··· Task material ···

(** Every event leaves the registry as it is, adds one connection to it or
    deletes one from it. *)
Lemma step_clients (e : Relay.Event) (w : World) :
  clients (Relay.step e w) = clients w \/
  exists ws, clients (Relay.step e w) = Set_add ws (clients w) \/
             clients (Relay.step e w) = Set_delete ws (clients w).
Proof.
  destruct e as [ws s|ws s|ws|ws|ws data|k reply now| |closeOk| ];
    unfold Relay.step.
  - destruct (run_handler_clients (Relay.onConnection ws) (set_socket ws s w))
      as [E|E]; rewrite E; [now left|].
    right. exists ws. left.
    unfold Relay.onConnection, bind, log, emit, modify, send, gets, throw; cbn.
    rewrite Nat.eqb_refl. now destruct (sendThrows s).
  - now left.
  - destruct (run_handler_clients (Relay.onClose ws) w) as [E|E]; rewrite E;
      [now left | right; exists ws; now right].
  - destruct (run_handler_clients (Relay.onError ws) w) as [E|E]; rewrite E;
      [now left | right; exists ws; now right].
  - left. destruct (run_handler_clients (Relay.onMessage ws data) w) as [E|E];
      rewrite E; [reflexivity | apply onMessage_clients].
  - left. destruct (Relay.find_pending k (pending w)) as [u|]; [|reflexivity].
    match goal with |- clients (run_handler ?h ?w0) = _ =>
      destruct (run_handler_clients h w0) as [E|E]; rewrite E;
        [reflexivity | now rewrite resumeMessage_clients]
    end.
  - left. destruct (run_handler_clients Relay.onSigint w) as [E|E]; rewrite E;
      [reflexivity | apply onSigint_clients].
  - left. destruct (onWssClosed w); [|reflexivity].
    match goal with |- clients (run_handler ?h ?w0) = _ =>
      destruct (run_handler_clients h w0) as [E|E]; rewrite E; [reflexivity|]
    end.
    unfold Relay.wssCloseCallback, Relay.closeConnection, bind, log, emit,
      modify, gets, throw, ret; cbn.
    now destruct (client w), closeOk.
  - left. destruct (onHttpClosed w); [|reflexivity].
    match goal with |- clients (run_handler ?h ?w0) = _ =>
      destruct (run_handler_clients h w0) as [E|E]; rewrite E; reflexivity
    end.
Qed.

(** The registry never holds a connection twice. *)
Lemma run_NoDup (events : list Relay.Event) : forall w,
  NoDup (clients w) -> NoDup (clients (Relay.run events w)).
Proof.
  induction events as [|e events IH]; intros w Hnd; [exact Hnd|].
  unfold Relay.run, run_events in *. cbn [fold_left]. apply IH.
  destruct (step_clients e w) as [E|[ws [E|E]]]; rewrite E.
  - exact Hnd.
  - now apply Set_add_NoDup.
  - now apply Set_delete_NoDup.
Qed.

(** Deleting is idempotent and harmless for a connection that is not
    registered. *)
Lemma Set_delete_absent (ws : ConnId) (cs : list ConnId) :
  ~ In ws cs -> Set_delete ws cs = cs.
Proof.
  intros Hnotin. unfold Set_delete.
  induction cs as [|c cs IH]; [reflexivity|].
  cbn. destruct (Nat.eqb_spec c ws) as [->|Hne]; cbn.
  - exfalso. apply Hnotin. now left.
  - rewrite IH; [reflexivity|]. intros Hin. apply Hnotin. now right.
Qed.

(** Three connections are open, the transport drops connection 2, and the
    next update reaches the two that remain. *)
Example dropped_connection :
  let w := Relay.run [ Relay.Transport 2 closedSocket;
                       Relay.WsClose 2;
                       Relay.Message 1 (Parsed edit);
                       Relay.Settle 0 stored "2024-01-01T12:00:00.000Z" ]
                     (serving [1; 2; 3]) in
  clients w = [1; 3] /\
  sends (trace w) =
    [ (1, Relay.broadcastMessage editUpdate "2024-01-01T12:00:00.000Z");
      (3, Relay.broadcastMessage editUpdate "2024-01-01T12:00:00.000Z") ].
Proof. vm_compute. split; reflexivity. Qed.

(** The update of connection 1 is echoed to connection 1 as well. *)
Example echo_to_originator :
  let w := Relay.run [ Relay.Message 1 (Parsed edit);
                       Relay.Settle 0 stored "2024-01-01T12:00:00.000Z" ]
                     (serving [1; 2]) in
  received 1 (trace w) = received 2 (trace w) /\
  received 1 (trace w) =
    [ JObj [ ("type", JStr "update"); ("rowId", JStr "row_42");
             ("columnId", JStr "revenue"); ("newValue", JNum (500000 # 1));
             ("timestamp", JStr "2024-01-01T12:00:00.000Z") ] ].
Proof. vm_compute. split; reflexivity. Qed.
(** * Node handles and property animation of the gui scene

    A shallow embedding of [gui/src/gui_script.cpp] (namespace [dmGui]): the
    script binding of the gui scene, its handle validation, deferred node
    deletion, the entry points of the property animation and the other
    entry points on nodes (properties, text, blend mode, texture, font,
    anchors, lookup by name).  The scene core
    itself ([gui.cpp]: node pool, animation update) is not part of the
    sources at hand; where a statement needs it, it is modelled from the
    written specification and marked as such. *)

From Stdlib Require Import ZArith QArith Lia Lqa String List Bool.
From stdpp Require Import base option list.

Local Open Scope Z_scope.

(** ** Machine integers *)

(** [(uint16_t) x] *)
Definition uint16 (x : Z) : Z := x mod 2 ^ 16.

(** [(uint32_t) x] *)
Definition uint32 (x : Z) : Z := x mod 2 ^ 32.

(** [typedef uint32_t HNode]: a version in the upper and an index in the
    lower half-word. *)
Definition HNode := Z.

(** ** Scene data

    The declarations ([gui.h], [gui_private.h]) are not among the sources.
    The records below hold the fields [gui_script.cpp] reads and writes,
    under their names in the code, and what section 3 of the specification
    adds to them. *)

(** A vector of four numbers; numbers are exact rationals throughout. *)
Record Vector4 := mkVector4 { getX : Q; getY : Q; getZ : Q; getW : Q }.

(** Modelled from the spec: the closed Property enumeration of section 3
    (position, rotation, scale, color, extents), numbered in the order in
    which [SETPROP] registers the constants in [InitializeScript] and closed
    by [PROPERTY_COUNT]. *)
Definition PROPERTY_POSITION : Z := 0.
Definition PROPERTY_ROTATION : Z := 1.
Definition PROPERTY_SCALE : Z := 2.
Definition PROPERTY_COLOR : Z := 3.
Definition PROPERTY_EXTENTS : Z := 4.
Definition PROPERTY_COUNT : Z := 5.

(** Modelled from the spec: the closed set of easing kinds of section 4.2
    (none, in, out, in-out), numbered in the order in which [SETEASING]
    registers them and closed by [EASING_COUNT]. *)
Definition EASING_NONE : Z := 0.
Definition EASING_IN : Z := 1.
Definition EASING_OUT : Z := 2.
Definition EASING_INOUT : Z := 3.
Definition EASING_COUNT : Z := 4.

Inductive NodeType := NODE_TYPE_BOX | NODE_TYPE_TEXT.

(** Modelled from the spec: the Node payload of section 3, with the field
    names of the code. *)
Record Node := mkNode {
  m_Properties : list Vector4;      (* Vector4 m_Properties[PROPERTY_COUNT] *)
  m_NodeType : NodeType;
  m_Text : option string;           (* const char*, 0 when unset *)
  m_Font : Z;                       (* opaque font reference *)
  m_Texture : Z;                    (* opaque texture reference *)
  m_BlendMode : Z;
  m_XAnchor : Z;
  m_YAnchor : Z
}.

(** Modelled from the spec: the Slot of section 3, a node with its version
    and the deferred delete flag.  [m_Index] is the field [IsValidNode]
    compares with the index of the handle. *)
Record InternalNode := mkInternalNode {
  m_Node : Node;
  m_Version : Z;                    (* uint16_t *)
  m_Index : Z;                      (* uint16_t *)
  m_Deleted : bool                  (* deferred delete flag, one bit *)
}.

(** [AnimationComplete]: the address of a completion function,
    [void (*)(HScene, HNode, void*, void*)].  The binding passes its own
    [LuaAnimationComplete] or the null pointer. *)
Inductive AnimationComplete := LuaAnimationCompleteFn.

(** Modelled from the spec: the Track of section 3 (the animation record of
    the absent [gui.cpp]): target handle and property, start and end value,
    easing kind, duration, remaining delay, elapsed time and the completion
    token; the completion function of the [AnimateNode] call is stored next
    to the two opaque words.  Times are exact rationals. *)
Record Track := mkTrack {
  t_Node : HNode;
  t_Property : Z;
  t_From : Vector4;
  t_To : Vector4;
  t_Easing : Z;
  t_Duration : Q;
  t_Delay : Q;
  t_Elapsed : Q;
  t_AnimationComplete : option AnimationComplete;
  t_Userdata1 : Z;                  (* void* *)
  t_Userdata2 : Z                   (* void* *)
}.

(** Modelled from the spec: the Scene of section 2, one node pool (slots and
    free list) and one scheduler (tracks), next to the two fields the binding
    reads. *)
Record Scene := mkScene {
  m_Nodes : list InternalNode;      (* dmArray<InternalNode> *)
  m_NodePool : list Z;              (* free slot indices, top first *)
  m_Animations : list Track;        (* in creation order *)
  m_DefaultFont : Z;
  m_SelfReference : Z               (* registry reference of the script instance *)
}.

Definition set_Nodes (nodes : list InternalNode) (scene : Scene) : Scene :=
  mkScene nodes (m_NodePool scene) (m_Animations scene)
          (m_DefaultFont scene) (m_SelfReference scene).

Definition set_Animations (anims : list Track) (scene : Scene) : Scene :=
  mkScene (m_Nodes scene) (m_NodePool scene) anims
          (m_DefaultFont scene) (m_SelfReference scene).

Definition set_Deleted (d : bool) (n : InternalNode) : InternalNode :=
  mkInternalNode (m_Node n) (m_Version n) (m_Index n) d.

Definition set_Properties (props : list Vector4) (n : Node) : Node :=
  mkNode props (m_NodeType n) (m_Text n) (m_Font n) (m_Texture n)
         (m_BlendMode n) (m_XAnchor n) (m_YAnchor n).

Definition set_Node (p : Node) (n : InternalNode) : InternalNode :=
  mkInternalNode p (m_Version n) (m_Index n) (m_Deleted n).

(** ** Handle validation *)

(** The two halves of a handle, as [IsValidNode] extracts them. *)
Definition handle_version (node : HNode) : Z := uint16 (Z.shiftr node 16).
Definition handle_index (node : HNode) : Z := Z.land node 0xffff.

(** [IsValidNode].  [m_Nodes[index]] is a checked array access (it asserts
    [index < Size()]); [None] stands for that assertion failing. *)
Definition IsValidNode (scene : Scene) (node : HNode) : option bool :=
  let version := uint16 (Z.shiftr node 16) in
  let index := Z.land node 0xffff in
  if index <? Z.of_nat (length (m_Nodes scene)) then
    match m_Nodes scene !! Z.to_nat index with
    | Some n => Some ((m_Version n =? version) && (m_Index n =? index))
    | None => None
    end
  else Some false.

(** The three conditions of the handle invariant, read off a scene.  The
    code keeps no separate occupied flag: a live slot stores its own index
    in [m_Index], and that is what [IsValidNode] tests. *)
Definition index_in_range (scene : Scene) (node : HNode) : Prop :=
  handle_index node < Z.of_nat (length (m_Nodes scene)).

Definition slot_occupied (scene : Scene) (index : Z) : Prop :=
  exists n, m_Nodes scene !! Z.to_nat index = Some n /\ m_Index n = index.

Definition slot_version (scene : Scene) (index : Z) (version : Z) : Prop :=
  exists n, m_Nodes scene !! Z.to_nat index = Some n /\ m_Version n = version.

(** Modelled from the spec: the packing of [(version, index)] into a handle
    word, done by the absent node allocation; the inverse of the decoding in
    [IsValidNode], truncated to the 32 bits of [HNode]. *)
Definition MakeHandle (version index : Z) : HNode :=
  uint32 (Z.lor (Z.shiftl version 16) index).

(** Modelled from the spec: [GetNode] of the absent [gui.cpp]
    ("Get(Handle) -> Node reference, fails with InvalidHandle if Validate is
    false"): the slot a valid handle addresses. *)
Definition GetNode (scene : Scene) (node : HNode) : option nat :=
  match IsValidNode scene node with
  | Some true => Some (Z.to_nat (handle_index node))
  | _ => None
  end.

(** ** The Lua side *)

(** [Scene*]: an address in the store of live scenes. *)
Definition HScene := nat.

(** [struct NodeProxy { HScene m_Scene; HNode m_Node; }], the payload of a
    node userdata. *)
Record NodeProxy := mkNodeProxy { proxy_Scene : HScene; proxy_Node : HNode }.

(** Lua values as the binding tells them apart.  A full userdata is known by
    the metatable it was created with. *)
Inductive LuaValue :=
| LNone                               (* no argument at that stack index *)
| LNil
| LBoolean (b : bool)
| LNumber (x : Q)
| LString (s : string)
| LTable (id : nat)
| LFunction (id : nat)
| LLightUserdata (p : Z)
| LNodeProxy (np : NodeProxy)         (* metatable NODE_PROXY_TYPE_NAME *)
| LVector3 (x y z : Q)                (* dmScript vector3 *)
| LVector4 (v : Vector4)              (* dmScript vector4 *)
| LUserdata (id : nat).               (* any other full userdata *)

Inductive LuaError :=
| ErrDeletedNode                      (* "Deleted node" *)
| ErrInvalidPropertyIndex (property : Z)   (* "Invalid property index: %d" *)
| ErrInvalidEasing (easing : Z)       (* "Invalid easing: %d" *)
| ErrType (narg : Z) (tname : string).     (* luaL_typerror: "<tname> expected" *)

Record LuaState := mkLuaState {
  lua_scenes : list Scene;            (* the scenes [HScene] pointers address *)
  lua_registry : list (option LuaValue);   (* integer references, ref r at r - 1 *)
  lua_scene_global : option HScene;   (* the global __scene__, None for 0x0 *)
  lua_called : list (LuaValue * list LuaValue)   (* script functions run so far *)
}.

···

* **Task statement**:
Scan the listing above. Collect all lines with the word "section".

* **Task output**:
    under their names in the code, and what section 3 of the specification
(** Modelled from the spec: the closed Property enumeration of section 3
(** Modelled from the spec: the closed set of easing kinds of section 4.2
(** Modelled from the spec: the Node payload of section 3, with the field
(** Modelled from the spec: the Slot of section 3, a node with its version
(** Modelled from the spec: the Track of section 3 (the animation record of
(** Modelled from the spec: the Scene of section 2, one node pool (slots and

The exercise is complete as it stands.